Des applaudissements retentirent à quelques coudées d’elle et un jeune homme sauta de la ramure d’un chêne.
Impressionnant ! commenta-t-il en désignant l’arbre d’où elle venait d’apparaître.
Eleanor eut un bref sourire en signe de remerciement, mais son regard resta méfiant. Le garçon était un peu plus grand qu’elle, mince, et avait un visage fin encadré de cheveux ébouriffés d’une couleur identique aux siens. Ses yeux émeraude la détaillèrent un instant. Un sylve ?
Eleanor, tu peux utiliser la magie, n’est-ce pas ?

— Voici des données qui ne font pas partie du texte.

Lemma replace_byte c new l :
  replace_bytes 0 [c] new l = l ≫= (fun a => if Ascii.eqb c a then new else [a]).
Proof.
  induction l as [|a l IH]; [done|]. cbn [replace_bytes prefix_of length Nat.sub mbind list_bind].
  rewrite andb_true_r. destruct (Ascii.eqb c a); [|by cbn [app]; f_equal]. by f_equal.
Qed.

(** The two passes of the source escape every quote and backslash once. *)
Lemma escape_twice v :
  to_bytes (ReplaceAll (ReplaceAll v bslash_s (bslash_s +:+ bslash_s)) quote_s (bslash_s +:+ quote_s))
  = to_bytes v ≫= escape_byte.
Proof.
  unfold ReplaceAll. rewrite !to_of_bytes. change (to_bytes quote_s) with [quote].
  change (to_bytes bslash_s) with [bslash]. rewrite !replace_byte.
  induction (to_bytes v) as [|a l IH]; [done|]. cbn [mbind list_bind]. rewrite bind_app, IH. f_equal.
  unfold escape_byte. destruct (Ascii.eqb quote a) eqn:Eq; [apply Ascii.eqb_eq in Eq as <-; done|].
  destruct (Ascii.eqb bslash a) eqn:Eb; [by apply Ascii.eqb_eq in Eb as <-|].
  cbn [orb mbind list_bind app]. by rewrite Eq.
Qed.

(** ** Fields *)

Definition plain_key (k : string) : Prop :=
  k <> "" /\ no_space (to_bytes k) = true /\ has_char equals k = false.
Definition plain_value (v : string) : Prop :=
  no_space (to_bytes v) = true /\ has_char quote v = false /\ has_char bslash v = false.

(** A value the code can write: [quoteKeywordValue] quotes a blank and a tab, but
    not the other white space of ASCII. *)
Definition no_line_break (v : string) : Prop :=
  forall a, a ∈ to_bytes v -> space1 a = true -> a = space \/ a = tab.

(** [f] is the field of the setting [kv], its value bare or in quotes. *)
Definition written (kv : string * string) (f : string) : Prop :=
  plain_key kv.1 /\ plain_value kv.2 /\
  (f = kv.1 +:+ "=" +:+ kv.2 /\ kv.2 <> "" \/ f = kv.1 +:+ "=" +:+ quote_s +:+ kv.2 +:+ quote_s).

Definition reads_as (kv : string * string) (f : string) : Prop := forall rest, blank_first rest ->
  read_conninfo ci_blank (to_bytes f ++ rest)
  = cons (to_bytes kv.1, to_bytes kv.2) <$> read_conninfo ci_blank rest.

Lemma read_keyword k l :
  plain_key k ->
  read_conninfo ci_blank (to_bytes k ++ equals :: l) = read_conninfo (ci_value (to_bytes k)) l.
Proof.
  intros (Hn & Hs & He%has_char_false). destruct k as [|a k]; [done|]. cbn [to_bytes app read_conninfo] in *.
  rewrite (eqb_not_elem _ _ _ He). apply not_elem_of_cons in He as [_ He].
  rewrite (no_space_cons' _ _ Hs). apply no_space_cons in Hs.
  rewrite read_name; [done|by apply no_space_ascii|done].
Qed.

Lemma read_bare k v rest :
  v <> [] -> ~ ascii_space v -> quote ∉ v -> bslash ∉ v -> blank_first rest ->
  read_conninfo (ci_value k) (v ++ rest) = cons (k, v) <$> read_conninfo ci_blank rest.
Proof.
  intros Hn Hs Hq Hb Hr. destruct v as [|a v]; [done|]. cbn [app read_conninfo].
  destruct (space1 a) eqn:Ea; [by destruct Hs; left|].
  rewrite (eqb_not_elem _ _ _ Hq), (eqb_not_elem _ _ _ Hb).
  rewrite read_plain; [done| |set_solver|done]. intros Hk. apply Hs. by right.
Qed.

Lemma read_in_quotes k v rest :
  read_conninfo (ci_value k) (quote :: (v ≫= escape_byte) ++ quote :: rest)
  = cons (k, v) <$> read_conninfo ci_blank rest.
Proof. apply (read_quoted k [] v rest). Qed.

Lemma escape_plain l : quote ∉ l -> bslash ∉ l -> l ≫= escape_byte = l.
Proof.
  intros Hq Hb. induction l as [|a l IH]; [done|]. cbn [mbind list_bind]. unfold escape_byte at 1.
  rewrite (eqb_not_elem _ _ _ Hq), (eqb_not_elem _ _ _ Hb). simpl. f_equal. apply IH; set_solver.
Qed.

Lemma written_reads kv f : written kv f -> reads_as kv f.
Proof.
  destruct kv as [k v]. intros (Hk & (Hs & Hq%has_char_false & Hb%has_char_false) & Hf) rest Hr. simpl in *.
  destruct Hf as [[-> Hv]| ->]; rewrite !to_bytes_app, <- !app_assoc; change (to_bytes "=") with [equals];
    cbn [app]; rewrite read_keyword by done.
  - apply read_bare; [by destruct v|by apply no_space_ascii|done..].
  - change (to_bytes quote_s) with [quote]. cbn [app].
    rewrite <- (escape_plain (to_bytes v)) at 1 by done. apply read_in_quotes.
Qed.

Lemma keyword_field_reads kv :
  plain_key kv.1 -> no_line_break kv.2 -> reads_as kv (keyword_field kv).
Proof.
  destruct kv as [k v]. unfold keyword_field. simpl. intros Hk Hv rest Hr.
  rewrite !to_bytes_app, <- !app_assoc. change (to_bytes "=") with [equals]. cbn [app fst snd].
  rewrite read_keyword by done. unfold quoteKeywordValue.
  destruct (decide (v = "")) as [->|Hn]; [apply (read_in_quotes _ [])|].
  destruct (_ || _) eqn:E.
  - rewrite !to_bytes_app, escape_twice, <- !app_assoc. change (to_bytes quote_s) with [quote]. cbn [app].
    apply read_in_quotes.
  - rewrite !orb_false_iff, !has_char_false in E. destruct E as [[[E1 E2] E3] E4].
    apply read_bare; [by destruct v| |done..].
    intros (a & Ha & Hsp)%Exists_exists. by destruct (Hv a) as [-> | ->].
Qed.

Lemma conninfo_Join kvs fs : Forall2 reads_as kvs fs -> conninfo (Join fs " ") = Some kvs.
Proof.
  intros H. unfold conninfo.
  assert (read_conninfo ci_blank (to_bytes (Join fs " "))
          = Some ((fun kv => (to_bytes kv.1, to_bytes kv.2)) <$> kvs)) as ->.
  { induction H as [|kv f kvs fs Hf Hfs IH]; [done|]. destruct Hfs as [|kv' f' kvs fs Hf' Hfs].
    - simpl. rewrite <- (app_nil_r (to_bytes f)). by rewrite Hf.
    - change (Join (f :: f' :: fs) " ") with (f +:+ " " +:+ Join (f' :: fs) " ").
      rewrite !to_bytes_app, Hf by done. change (to_bytes " ") with [space].
      cbn [app read_conninfo]. change (space1 space) with true. cbn iota. by rewrite IH. }
  simpl. f_equal. rewrite <- list_fmap_compose. rewrite <- (list_fmap_id kvs) at 2. apply list_fmap_ext.
  intros i [k v] _. unfold compose, text_pair. simpl. by rewrite !of_to_bytes.
Qed.

(** ** The code's own reader *)

Lemma no_space_graphic a u : graphic a = true -> no_space u = true -> no_space (a :: u) = true.
Proof.
  intros Ha Hu. cbn [no_space]. rewrite Hu, graphic_lead; [done|apply space2_ascii|apply space3_ascii|done].
Qed.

Malgré les ténèbres qui régnaient encore sur le sous-bois, elle discernait la lueur avide qui animait les iris du garçon. Elle n’essayait pas vraiment de cacher le fait qu’elle maîtrisait la magie, mais, si elle le pouvait, elle évitait d’en parler. Gabriel n’avait pas été ravi de l’apprendre et le sujet le mettait encore mal à l’aise.
Je ne pense pas que nous ayons été présentés, rétorqua-t-elle sur la défensive. Qui es-tu ?
C’est vrai ! s’exclama le garçon. On parle tellement de toi que j’ai l’impression de déjà te connaître, mais tu n’as aucune idée de qui je suis ! Mon nom est Erwin.
Il s’inclina respectueusement, une main retournée sur le cœur.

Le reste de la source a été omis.